#### What is being asked:
I'd like every line in the following listing that holds "zlen" copied.

#### Task material:
(* ===== verification/FrameStream.v ===== *)
(** * Ethernet frames over the stream socket of QEMU
      (src/backends/agentdp-qemu/src/net/stream.rs)

    QEMU's [-netdev stream] carries each frame behind its length, four bytes
    big-endian.  The socket does not block: [try_read_frame_into] and
    [try_write_frame] keep what they have done so far and are called again. *)
From S2P Require Import Prelude Fields Text Io.
Local Open Scope Z_scope.

Definition FRAME_LENGTH_BYTES : nat := 4.
Definition MAX_ETHERNET_FRAME_BYTES : Z := 65535.

Inductive Error :=
| ReadError (e : io_error)
| WriteError (e : io_error)
| OversizedFrame (length maximum : Z) (length_prefix : str).

Inductive GuestFrameRead := FrameReady | ReadBlocked | ReadClosed.
Inductive GuestFrameWrite := Flushed | WriteBlocked.

#[export] Instance GuestFrameRead_eq_dec : EqDecision GuestFrameRead.
Proof. solve_decision. Defined.
#[export] Instance GuestFrameWrite_eq_dec : EqDecision GuestFrameWrite.
Proof. solve_decision. Defined.

(** [format!("{byte:02x}")] *)
Definition hex_nibble (n : Z) : Z := if n <? 10 then 48 + n else 87 + n.
Definition hex_byte (b : Z) : str := [hex_nibble (Z.shiftr b 4); hex_nibble (Z.land b 15)].

Definition hex_prefix (bytes : bytes) (max_len : nat) : str :=
  let prefix_len := (length bytes `min` max_len)%nat in
  intercalate [32] (hex_byte <$> take prefix_len bytes) ++
  (if (max_len <? length bytes)%nat then bytes_of " ..." else []).

Definition checked_incoming_frame_len (length_prefix : bytes) : outcome Error nat :=
  let length := be_value length_prefix in
  if MAX_ETHERNET_FRAME_BYTES <? length
  then Fail (OversizedFrame length MAX_ETHERNET_FRAME_BYTES (hex_prefix length_prefix FRAME_LENGTH_BYTES))
  else Ret (Z.to_nat length).

Definition checked_outgoing_frame_len (frame : bytes) : outcome Error Z :=
  if u32_max <? zlen frame
  then Fail (OversizedFrame u32_max MAX_ETHERNET_FRAME_BYTES (bytes_of "<outgoing frame too large>"))
  else
    let length := zlen frame in
    if MAX_ETHERNET_FRAME_BYTES <? length
    then Fail (OversizedFrame length MAX_ETHERNET_FRAME_BYTES (hex_prefix (be_bytes 4 length) FRAME_LENGTH_BYTES))
    else Ret length.
(* ===== verification/Limits.v ===== *)
(** * The limits of an instance network (NetworkLimits in src/libs/agentdp-network/src/network.rs)

    Times are in milliseconds. *)
From S2P Require Import Prelude Text Format.
Local Open Scope Z_scope.

Record NetworkLimits := {
  command_inbox_capacity : nat;
  reactor_event_capacity : nat;
  component_output_batch_capacity : nat;
  component_event_batch_capacity : nat;
  frame_device_queue_capacity : nat;
  frame_buffer_capacity : nat;
  max_pooled_frame_capacity : nat;
  frame_buffer_pool_capacity : nat;
  small_byte_capacity : nat;
  medium_byte_capacity : nat;
  tcp_byte_capacity : nat;
  small_byte_pool_capacity : nat;
  medium_byte_pool_capacity : nat;
  tcp_byte_pool_capacity : nat;
  tcp_socket_buffer_capacity : nat;
  udp_datagram_buffer_capacity : nat;
  ingress_udp_datagram_buffer_capacity : nat;
  client_hello_limit : nat;
  tls_relay_buffer_capacity : nat;
  transport_connect_retry_delay : Z;
  status_publish_interval : Z;
  idle_poll_delay : Z;
  udp_proxy_timeout : Z;
  drive_event_budget : nat;
  drive_step_budget : nat;
  drive_byte_budget : nat;
  tcp_proxy_limit : nat;
  ingress_tcp_connection_limit : nat;
  ingress_udp_peer_limit : nat;
  udp_proxy_limit : nat;
  timer_queue_capacity : nat;
  telemetry_event_capacity : nat;
}.

(** The sizes of the default are powers of two; [Z.to_nat] keeps the large ones unevaluated. *)
Definition default_local : NetworkLimits := {|
  command_inbox_capacity := Z.to_nat 1024;
  reactor_event_capacity := 256;
  component_output_batch_capacity := 256;
  component_event_batch_capacity := 256;
  frame_device_queue_capacity := 512;
  frame_buffer_capacity := Z.to_nat 1514;
  max_pooled_frame_capacity := Z.to_nat 65535;
  frame_buffer_pool_capacity := 512;
  small_byte_capacity := Z.to_nat (2 * 1024);
  medium_byte_capacity := Z.to_nat (16 * 1024);
  tcp_byte_capacity := Z.to_nat (64 * 1024);
  small_byte_pool_capacity := Z.to_nat 1024;
  medium_byte_pool_capacity := 512;
  tcp_byte_pool_capacity := 512;
  tcp_socket_buffer_capacity := Z.to_nat (64 * 1024);
  udp_datagram_buffer_capacity := Z.to_nat 65536;
  ingress_udp_datagram_buffer_capacity := Z.to_nat 65536;
  client_hello_limit := Z.to_nat 16384;
  tls_relay_buffer_capacity := Z.to_nat 16384;
  transport_connect_retry_delay := 10;
  status_publish_interval := 10000;
  idle_poll_delay := 1000;
  udp_proxy_timeout := 30000;
  drive_event_budget := 256;
  drive_step_budget := Z.to_nat 8192;
  drive_byte_budget := Z.to_nat (64 * 1024 * 1024);
  tcp_proxy_limit := 512;
  ingress_tcp_connection_limit := 128;
  ingress_udp_peer_limit := 128;
  udp_proxy_limit := 128;
  timer_queue_capacity := Z.to_nat 1024;
  telemetry_event_capacity := 16;
|}.

(** The loop over the capacities a whole item of which must fit into the byte budget *)
Definition budget_fits (budget : nat) (name : str) (capacity : nat) : outcome str unit :=
  if (budget <? capacity)%nat
  then Fail (bytes_of "drive_byte_budget " ++ to_string (Z.of_nat budget) ++ bytes_of " must be at least " ++ name ++ bytes_of " " ++ to_string (Z.of_nat capacity))
  else Ret tt.

Definition validate_for_event_loop (l : NetworkLimits) : outcome str unit :=
  if (frame_buffer_pool_capacity l <? 3)%nat then
    Fail (bytes_of "frame_buffer_pool_capacity must be at least three so guest input and its gateway response retain progress capacity")
  else if (drive_event_budget l =? 0)%nat then Fail (bytes_of "drive_event_budget must be greater than zero")
  else if (drive_step_budget l =? 0)%nat then Fail (bytes_of "drive_step_budget must be greater than zero")
  else if (drive_byte_budget l =? 0)%nat then Fail (bytes_of "drive_byte_budget must be greater than zero")
  else
    budget_fits (drive_byte_budget l) (bytes_of "frame_buffer_capacity") (frame_buffer_capacity l);;
    budget_fits (drive_byte_budget l) (bytes_of "udp_datagram_buffer_capacity") (udp_datagram_buffer_capacity l);;
    budget_fits (drive_byte_budget l) (bytes_of "ingress_udp_datagram_buffer_capacity") (ingress_udp_datagram_buffer_capacity l);;
    Ret tt.

Record limits_ok (l : NetworkLimits) : Prop := {
  lo_frames : (3 ≤ frame_buffer_pool_capacity l)%nat;
  lo_events : (0 < drive_event_budget l)%nat;
  lo_steps : (0 < drive_step_budget l)%nat;
  lo_bytes : (0 < drive_byte_budget l)%nat;
  lo_frame : (frame_buffer_capacity l ≤ drive_byte_budget l)%nat;
  lo_udp : (udp_datagram_buffer_capacity l ≤ drive_byte_budget l)%nat;
  lo_ingress_udp : (ingress_udp_datagram_buffer_capacity l ≤ drive_byte_budget l)%nat;
}.

Lemma validate_for_event_loop_ok l : validate_for_event_loop l = Ret tt → limits_ok l.
Proof.
  unfold validate_for_event_loop, budget_fits, mbind, outcome_bind. intros H.
  repeat match type of H with context [if ?b then _ else _] => destruct b eqn:?; try discriminate H end.
  rewrite ?Nat.ltb_ge, ?Nat.eqb_neq in *. split; lia.
Qed.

#### Exercise solution:
  if u32_max <? zlen frame
    let length := zlen frame in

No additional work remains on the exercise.